The proper way to understand polling and predictions becomes an exercise in calibration. Calibration? It is just the idea that if you predict something to happen 15 out of 100 times, that thing should happen 15 out of 100 times. So the question becomes: Should we believe a model that says a candidate with a lead like Clinton’s would—as the PEC suggested—lose only three out of 1000 races?
Clinton led by only a few percentage points in key swing states, a lead that could be wiped out by a systematic, correlated error in polling. These happen about a third of the time, one of which occurred in 2016. Clinton lost on a razor’s edge that was clearly possible based on the data. We know that polling errors, even of this magnitude, are inevitable. If we imagine 100 races, and a candidate with a lead like Clinton’s only loses a race if there is a systematic polling error, and systematic polling errors happen 33 out of 100 times, then that candidate would win 67 out of 100 races. With that in mind, the prediction for Clinton should have been closer to 67 percent, not the 99.7 conjured up by the PEC. Clinton would not have lost three out of 1000, but rather 300 of 1000.
To put that into perspective, that’s the difference between correctly guessing someone is a Democrat (one in three), and blowing a 28-3 lead in the Super Bowl (Which has happened once. I’m sorry Atlanta). There was nothing wrong with the data, merely with how it was interpreted. Polling is fine. Humans, even those whose jobs depend on it, just suck at understanding error, probability and correlation.
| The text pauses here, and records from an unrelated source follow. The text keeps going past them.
Lemma has_table_with s pid t : has_table s pid → has_table (with_table s pid t) pid.
Proof. intros (pr & t0 & Hp & Ht). exists pr, t. split; [done|]. unfold with_table, table_id. cbn. rewrite Hp. by rewrite lookup_insert_eq. Qed.

Lemma has_table_same s s' pid : same_tables s s' → has_table s pid → has_table s' pid.
Proof. intros (Ht & Hp & _) (pr & t & A & B). exists pr, t. by rewrite Ht, Hp. Qed.

(** The descriptors of the process before and after a call that changes at most one. *)
Definition only_fd s s' (pid fd : Z) (e : option FdEntry) : Prop :=
  table_id s' pid = table_id s pid ∧
  (∀ k, 0 <= k → entry_at (table s' pid) k = if decide (k = fd) then e else entry_at (table s pid) k) ∧
  (∀ tid, tid ≠ table_id s pid → s'.(f_tables) !! tid = s.(f_tables) !! tid).

Lemma only_fd_trans s s1 s2 pid fd e1 e2 : only_fd s s1 pid fd e1 → only_fd s1 s2 pid fd e2 → only_fd s s2 pid fd e2.
Proof.
  intros (A & B & C) (A' & B' & C'). split_and!; [congruence| |].
  - intros k Hk. rewrite B', B by done. by destruct (decide (k = fd)).
  - intros tid Hne. rewrite C', C by congruence. done.
Qed.

Lemma only_fd_same s s' pid fd : same_tables s s' → only_fd s s' pid fd (entry_at (table s pid) fd).
Proof.
  intros Hs. destruct (same_table_of s s' pid Hs) as (Ht & Hid & _). split_and!; [done| |].
  - intros k _. rewrite Ht. by destruct (decide (k = fd)) as [->|].
  - intros tid _. by destruct Hs as (-> & _).
Qed.

Lemma only_fd_with_table s pid t fd e : has_table s pid →
  (∀ k, 0 <= k → entry_at t k = if decide (k = fd) then e else entry_at (table s pid) k) → only_fd s (with_table s pid t) pid fd e.
Proof.
  intros Hp Hk. destruct (table_with_table s pid t Hp) as [Ht Hid]. split_and!; [done|by rewrite Ht|].
  intros tid Hne. unfold with_table. cbn. by rewrite lookup_insert_ne.
Qed.

(** A table that shows the same descriptors. *)
Lemma only_fd_equal s pid t fd : has_table s pid → (∀ k, entry_at t k = entry_at (table s pid) k) →
  only_fd s (with_table s pid t) pid fd (entry_at (table s pid) fd).
Proof. intros Hp Hk. apply only_fd_with_table; [done|]. intros k _. rewrite Hk. by destruct (decide (k = fd)) as [->|]. Qed.

Lemma find_empty_spec s pid from fd : 0 <= from → find_empty_fd_slot s pid from = Some fd →
  from <= fd < limit s pid ∧ fd < zlen (table s pid) ∧ entry_at (table s pid) fd = None ∧ ∀ k, from <= k < fd → entry_at (table s pid) k ≠ None.
Proof.
  intros Hf. unfold find_empty_fd_slot. intros ([i e] & (Hi & -> & Hbefore)%list_find_Some & ->)%fmap_Some. cbn.
  apply lookup_take_Some in Hi as [Hi Hlt]. rewrite lookup_drop in Hi.
  pose proof (lookup_lt_Some _ _ _ Hi). unfold sat_sub in Hlt. split_and!; [lia|lia|unfold zlen; lia| |].
  - unfold entry_at. replace (Z.to_nat (from + Z.of_nat i)) with (Z.to_nat from + i)%nat by lia. by rewrite Hi.
  - intros k Hk. set (j := (Z.to_nat k - Z.to_nat from)%nat).
    assert (is_Some (table s pid !! Z.to_nat k)) as [x Hx] by (apply lookup_lt_is_Some; lia).
    unfold entry_at. rewrite Hx. cbn. apply (Hbefore j x); [|unfold j; lia]. rewrite lookup_take_lt by (unfold j, sat_sub; lia). rewrite lookup_drop.
    by replace (Z.to_nat from + j)%nat with (Z.to_nat k) by (unfold j; lia).
Qed.

Lemma find_empty_none s pid from k : 0 <= from → find_empty_fd_slot s pid from = None →
  from <= k < limit s pid → k < zlen (table s pid) → entry_at (table s pid) k ≠ None.
Proof.
  intros Hf. unfold find_empty_fd_slot. intros Hn%fmap_None%list_find_None Hk Hlen. rewrite Forall_lookup in Hn.
  assert (is_Some (table s pid !! Z.to_nat k)) as [x Hx] by (apply lookup_lt_is_Some; unfold zlen in Hlen; lia).
  unfold entry_at. rewrite Hx. cbn. apply (Hn (Z.to_nat k - Z.to_nat from)%nat). unfold sat_sub. rewrite lookup_take_lt by lia.
  rewrite lookup_drop. by replace (Z.to_nat from + (Z.to_nat k - Z.to_nat from))%nat with (Z.to_nat k) by lia.
Qed.

(** The slot is the lowest one that is free, and the table shows the same descriptors. *)
Lemma alloc_with_min_spec s pid min : 0 <= min → has_table s pid →
  match alloc_fd_slot_with_min s pid min with
  | (Ok fd, s') =>
      min <= fd < limit s pid ∧ entry_at (table s pid) fd = None ∧ (∀ k, min <= k < fd → entry_at (table s pid) k ≠ None) ∧
      fd < zlen (table s' pid) ∧ has_table s' pid ∧ limit s' pid = limit s pid ∧ only_fd s s' pid fd None
  | (Err e, s') =>
      e = ObjectError.TooManyOpenFilesProcess ∧ s' = s ∧ ∀ k, min <= k < limit s pid → entry_at (table s pid) k ≠ None
  end.
Proof.
  intros Hm Hp. unfold alloc_fd_slot_with_min. destruct (limit s pid <=? min) eqn:Hl; [apply Z.leb_le in Hl; split_and!; [done..|intros; lia]|].
  apply Z.leb_gt in Hl. destruct (find_empty_fd_slot s pid min) as [fd|] eqn:Hf.
  - destruct (find_empty_spec s pid min fd Hm Hf) as (Hr & Hlt & Hn & Hb). split_and!; try done; try lia. rewrite <- Hn. by apply only_fd_same.
  - pose proof (λ k, find_empty_none s pid min k Hm Hf) as Hnone.
    assert (∀ n, limit (with_table s pid n) pid = limit s pid) as Hlim by done.
    destruct (zlen (table s pid) <=? min) eqn:Hlen.
    + apply Z.leb_le in Hlen. pose proof (entry_at_out (table s pid) min Hlen) as Hout.
      destruct (table_with_table s pid (grow (table s pid) (min + 1)) Hp) as [Ht _]. split_and!; try done; try lia; [|by apply has_table_with|].
      * rewrite Ht. destruct (grow_length (table s pid) (min + 1)); lia.
      * rewrite <- Hout. apply only_fd_equal; [done|]. intros. apply entry_at_grow.
    + apply Z.leb_gt in Hlen. destruct (zlen (table s pid) <? limit s pid) eqn:Hll.
      * apply Z.ltb_lt in Hll. assert (entry_at (table s pid) (zlen (table s pid)) = None) as Hout by (by apply entry_at_out).
        destruct (table_with_table s pid (table s pid ++ [None]) Hp) as [Ht _]. split_and!; try done; try lia; [intros; apply Hnone; lia| |by apply has_table_with|].
        -- rewrite Ht. unfold zlen. rewrite length_app. cbn. lia.
        -- set (t' := table s pid ++ [None]). rewrite <- Hout. apply only_fd_equal; [done|]. intros. apply entry_at_app_none.
      * apply Z.ltb_ge in Hll. split_and!; [done..|]. intros k Hk. apply Hnone; lia.
Qed.

Lemma alloc_is_with_min s pid : alloc_fd_slot s pid = alloc_fd_slot_with_min s pid 0.
Proof.
  unfold alloc_fd_slot, alloc_fd_slot_with_min. destruct (limit s pid <=? 0) eqn:Hl.
  - apply Z.leb_le in Hl. assert (find_empty_fd_slot s pid 0 = None) as ->.
    { unfold find_empty_fd_slot, sat_sub. by replace (Z.to_nat (Z.max 0 (limit s pid - 0))) with 0%nat by lia. }
    rewrite (proj2 (Z.leb_le _ _)); [done|]. unfold zlen. lia.
  - apply Z.leb_gt in Hl. destruct (find_empty_fd_slot s pid 0); [done|]. destruct (table s pid) as [|x t] eqn:Ht.
    + rewrite (proj2 (Z.leb_gt _ _)) by done. done.
    + assert ((zlen (x :: t) <=? 0) = false) as -> by (apply Z.leb_gt; unfold zlen; cbn; lia). rewrite Z.ltb_antisym. by destruct (_ <=? _).
Qed.
Fixpoint write_words (p ptr : Z) (words : list (list byte)) : Call unit :=
  match words with
  | [] => mret (Ok tt)
  | word :: words => attempt (user_safe_write_buffer p ptr word) (λ _, write_words p (uwrap 64 (ptr + 8)) words)
  end.

Definition get_mempolicy (p mode nodemask maxnode addr flags : Z) : Call Z :=
  if has_flag flags MPOL_MEMS_ALLOWED && intersects flags (Z.lor MPOL_ADDR MPOL_NODE) then fail SyscallError.InvalidArguments
  else if has_flag flags MPOL_ADDR && (addr =? 0) then fail SyscallError.InvalidArguments
  else if negb (has_flag flags MPOL_ADDR) && negb (addr =? 0) then fail SyscallError.InvalidArguments
  else if has_flag flags MPOL_NODE && negb (has_flag flags MPOL_ADDR) then fail SyscallError.InvalidArguments
  else if negb (nodemask =? 0) && (maxnode =? 0) then fail SyscallError.InvalidArguments
  else attempt (if has_flag flags MPOL_ADDR then
                  addr ← virt_addr addr;
                  area ← find_area p addr;
                  match area with
                  | None => fail SyscallError.BadAddress
                  | Some _ =>
                      phys ← translate_addr p addr;
                      if has_flag flags MPOL_NODE && match phys with None => true | Some _ => false end
                      then attempt (read_bytes p addr 1) (λ _, mret (Ok tt)) else mret (Ok tt)
                  end
                else mret (Ok tt)) (λ _,
    attempt (if negb (mode =? 0) && negb (has_flag flags MPOL_MEMS_ALLOWED)
             then user_safe_write_buffer p mode (replicate 4 x00) else mret (Ok tt)) (λ _,
    attempt (if nodemask =? 0 then mret (Ok tt)
             else
               let word_count := div_ceil maxnode 64 in
               let first_word := if has_flag flags MPOL_MEMS_ALLOWED then Byte.x01 else x00 in
               write_words p nodemask (word_bytes first_word :: replicate (Z.to_nat (word_count - 1)) (word_bytes x00))) (λ _,
    mret (Ok 0)))).
End calls.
Now that I’ve cleared the name of my good friend data, I’d like to spend the rest of my time giving you the breakdown you need of different types of polls: individual, aggregated, state, national, general and primary. A few key facts to remember: Polls as a whole are not biased towards any political party or affiliation, polls are better closer to the event than further out, and polls are relatively accurate.
Individual polls are probably the most common that you see making headlines, and they can be conducted at a state level or a national level, for general elections or for party primaries. Individual polls are of varying quality. Some are bad, and should definitely be taken with a lot of salt, and some are better and should still be taken with a prototypical grain of salt. When judging and taking positions based on polls, you should probably look to see how the pollster is rated; some have good track records of following standard procedure for conducting polls and generating consistent results, while others do not. You should also be aware that the polls most likely to make the headlines are outliers, because they have a larger shock value. They probably don’t represent the consensus view around the poll subject.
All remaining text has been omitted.